Please repeat every line below exactly, from the first to the last.

-- DATA RECORDS follows --

Lemma node_sums_nonneg l : 0 <= sumZ (map node_bytes l) /\ 0 <= sumZ (map node_count l).
Proof.
  induction l as [|[s n] l [IH1 IH2]]; [done|].
  change (0 <= node_bytes (s, n) + sumZ (map node_bytes l) /\ 0 <= node_count (s, n) + sumZ (map node_count l)).
  unfold node_bytes at 1, node_count at 1. cbn [snd]. destruct n; lia.
Qed.

(** Every step succeeds if the quotas admit the rest. *)
Lemma extract_entries_run c l seen tb fc k h :
  buildable seen l -> built seen (h_fs h) ->
  tb + sumZ (map node_bytes l) <= MaxTotalBytes c -> fc + sumZ (map node_count l) <= MaxFileCount c ->
  exists h' k', built (seen ++ l) (h_fs h') /\ extract_entries c (abs_path t) (map tar_of l) None tb fc k h = (h', (k', Ok tt)).
Proof.
  intros Hl. revert tb fc k h. induction Hl as [seen|seen s y n l Hpar Hf Hg Ha Hl IH]; intros tb fc k h Hb Hbytes Hcount.
  { exists h, k. by rewrite app_nil_r. }
  pose proof (node_sums_nonneg l) as [Hs1 Hs2]. 
  change (tb + (node_bytes (s ++ [y], n) + sumZ (map node_bytes l)) <= MaxTotalBytes c) in Hbytes.
  change (fc + (node_count (s ++ [y], n) + sumZ (map node_count l)) <= MaxFileCount c) in Hcount.
  assert (Hgp : Forall plain (s ++ [y])) by (by apply good_plain). assert (Hy : good_name y) by (apply Forall_app in Hg as [_ Hg]; by inversion Hg).
  assert (Hsy : s ++ [y] <> []) by (by destruct s). pose proof (built_parent _ _ _ Hb Hpar) as Hd.
  pose proof (built_fresh _ _ _ Hb Hsy Hf) as Hnone. pose proof (built_insert _ _ _ n _ Hb Hpar Hf Hy) as Hb'.
  assert (Hne : t ++ s <> []) by (by destruct t). rewrite app_assoc in Hnone.
  assert (Hps : Forall plain (t ++ s)) by (apply Forall_app in Hgp as [? _]; by apply Forall_app).
  assert (Hname : te_name (tar_of (s ++ [y], n)) = str_join "/" (s ++ [y])) by (by destruct n).
  cbn [map extract_entries]. rewrite Hname, check_entry_run, app_assoc by done.
  replace (seen ++ (s ++ [y], n) :: l) with ((seen ++ [(s ++ [y], n)]) ++ l) by (by rewrite <- app_assoc).
  destruct n as [|mode data| |]; try done.
  - cbn [tar_of snd te_type]. rewrite ST_bind_run. destruct (os_MkdirAll_child Hn (t ++ s) y h) as (h1 & Hfs1 & E1); [apply Hb|done..|].
    rewrite E1. cbn [fst snd]. apply IH; [by rewrite Hfs1|exact Hbytes|exact Hcount].
  - change (tar_of (s ++ [y], NFile mode data)) with
      (mkTarEntry (str_join "/" (s ++ [y])) TypeReg (Z.of_nat (length data)) mode data None) in *.
    cbn [te_type te_size]. unfold node_bytes at 1 in Hbytes. unfold node_count at 1 in Hcount. cbn [snd] in Hbytes, Hcount.
    rewrite (proj2 (Z.ltb_ge _ _)) by lia. rewrite (proj2 (Z.ltb_ge _ _)) by lia. rewrite (proj2 (Z.ltb_ge _ _)) by lia.
    rewrite ST_bind_run. destruct (extract_file_run (t ++ s) y mode data (str_join "/" (s ++ [y])) h) as (h1 & Hfs1 & E1); [apply Hb|done..|].
    rewrite E1. cbn [fst snd]. apply IH; [by rewrite Hfs1|lia..].
Qed.
End building.
(* ===== verification/FSTools.v ===== *)
(** * FSTools: the built-in file tools (src/pkg/engine/fs_tools.go)

    The six tools the worker registers for every run.  They act on the workspace through
    [WorkspaceFiles] and on the artifact store through [ArtifactStore]; theorems against the
    interfaces are instantiated with the local workspace.  An export writes its archive to a
    temporary file outside the workspace ([TempFiles]), which it removes in the end without looking
    at the error.  A failure of a tool is part of its result, never a Go error: the engine shows it to
    the model. *)

From Stdlib Require Import Ascii.
From S2P Require Import Prelude GoLib JSON Encoding Artifacts Engine FileSystem Workspace WorkspaceRestore.

Definition defaultFSReadMaxBytes : Z := 512 * 1024.

Definition nl : string := string_of [ascii_of_nat 10].
Definition quotes : string := string_of [dquote].

(** JSON texts of the program, written with single quotes. *)
Definition json_text (s : string) : string :=
  string_of (map (fun c => if Ascii.eqb c (ascii_of_nat 39) then dquote else c) (bytes_of s)).

(** [strings.Trim] with a cutset of one byte *)
Definition trim_byte (c : ascii) (s : string) : string :=
  string_of (rev (drop_while (Ascii.eqb c) (rev (drop_while (Ascii.eqb c) (bytes_of s))))).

-- DATA RECORDS concluded --

## [ANSWER TO THE EXERCISE]
Lemma node_sums_nonneg l : 0 <= sumZ (map node_bytes l) /\ 0 <= sumZ (map node_count l).
Proof.
  induction l as [|[s n] l [IH1 IH2]]; [done|].
  change (0 <= node_bytes (s, n) + sumZ (map node_bytes l) /\ 0 <= node_count (s, n) + sumZ (map node_count l)).
  unfold node_bytes at 1, node_count at 1. cbn [snd]. destruct n; lia.
Qed.

(** Every step succeeds if the quotas admit the rest. *)
Lemma extract_entries_run c l seen tb fc k h :
  buildable seen l -> built seen (h_fs h) ->
  tb + sumZ (map node_bytes l) <= MaxTotalBytes c -> fc + sumZ (map node_count l) <= MaxFileCount c ->
  exists h' k', built (seen ++ l) (h_fs h') /\ extract_entries c (abs_path t) (map tar_of l) None tb fc k h = (h', (k', Ok tt)).
Proof.
  intros Hl. revert tb fc k h. induction Hl as [seen|seen s y n l Hpar Hf Hg Ha Hl IH]; intros tb fc k h Hb Hbytes Hcount.
  { exists h, k. by rewrite app_nil_r. }
  pose proof (node_sums_nonneg l) as [Hs1 Hs2]. 
  change (tb + (node_bytes (s ++ [y], n) + sumZ (map node_bytes l)) <= MaxTotalBytes c) in Hbytes.
  change (fc + (node_count (s ++ [y], n) + sumZ (map node_count l)) <= MaxFileCount c) in Hcount.
  assert (Hgp : Forall plain (s ++ [y])) by (by apply good_plain). assert (Hy : good_name y) by (apply Forall_app in Hg as [_ Hg]; by inversion Hg).
  assert (Hsy : s ++ [y] <> []) by (by destruct s). pose proof (built_parent _ _ _ Hb Hpar) as Hd.
  pose proof (built_fresh _ _ _ Hb Hsy Hf) as Hnone. pose proof (built_insert _ _ _ n _ Hb Hpar Hf Hy) as Hb'.
  assert (Hne : t ++ s <> []) by (by destruct t). rewrite app_assoc in Hnone.
  assert (Hps : Forall plain (t ++ s)) by (apply Forall_app in Hgp as [? _]; by apply Forall_app).
  assert (Hname : te_name (tar_of (s ++ [y], n)) = str_join "/" (s ++ [y])) by (by destruct n).
  cbn [map extract_entries]. rewrite Hname, check_entry_run, app_assoc by done.
  replace (seen ++ (s ++ [y], n) :: l) with ((seen ++ [(s ++ [y], n)]) ++ l) by (by rewrite <- app_assoc).
  destruct n as [|mode data| |]; try done.
  - cbn [tar_of snd te_type]. rewrite ST_bind_run. destruct (os_MkdirAll_child Hn (t ++ s) y h) as (h1 & Hfs1 & E1); [apply Hb|done..|].
    rewrite E1. cbn [fst snd]. apply IH; [by rewrite Hfs1|exact Hbytes|exact Hcount].
  - change (tar_of (s ++ [y], NFile mode data)) with
      (mkTarEntry (str_join "/" (s ++ [y])) TypeReg (Z.of_nat (length data)) mode data None) in *.
    cbn [te_type te_size]. unfold node_bytes at 1 in Hbytes. unfold node_count at 1 in Hcount. cbn [snd] in Hbytes, Hcount.
    rewrite (proj2 (Z.ltb_ge _ _)) by lia. rewrite (proj2 (Z.ltb_ge _ _)) by lia. rewrite (proj2 (Z.ltb_ge _ _)) by lia.
    rewrite ST_bind_run. destruct (extract_file_run (t ++ s) y mode data (str_join "/" (s ++ [y])) h) as (h1 & Hfs1 & E1); [apply Hb|done..|].
    rewrite E1. cbn [fst snd]. apply IH; [by rewrite Hfs1|lia..].
Qed.
End building.
(* ===== verification/FSTools.v ===== *)
(** * FSTools: the built-in file tools (src/pkg/engine/fs_tools.go)

    The six tools the worker registers for every run.  They act on the workspace through
    [WorkspaceFiles] and on the artifact store through [ArtifactStore]; theorems against the
    interfaces are instantiated with the local workspace.  An export writes its archive to a
    temporary file outside the workspace ([TempFiles]), which it removes in the end without looking
    at the error.  A failure of a tool is part of its result, never a Go error: the engine shows it to
    the model. *)

From Stdlib Require Import Ascii.
From S2P Require Import Prelude GoLib JSON Encoding Artifacts Engine FileSystem Workspace WorkspaceRestore.

Definition defaultFSReadMaxBytes : Z := 512 * 1024.

Definition nl : string := string_of [ascii_of_nat 10].
Definition quotes : string := string_of [dquote].

(** JSON texts of the program, written with single quotes. *)
Definition json_text (s : string) : string :=
  string_of (map (fun c => if Ascii.eqb c (ascii_of_nat 39) then dquote else c) (bytes_of s)).

(** [strings.Trim] with a cutset of one byte *)
Definition trim_byte (c : ascii) (s : string) : string :=
  string_of (rev (drop_while (Ascii.eqb c) (rev (drop_while (Ascii.eqb c) (bytes_of s))))).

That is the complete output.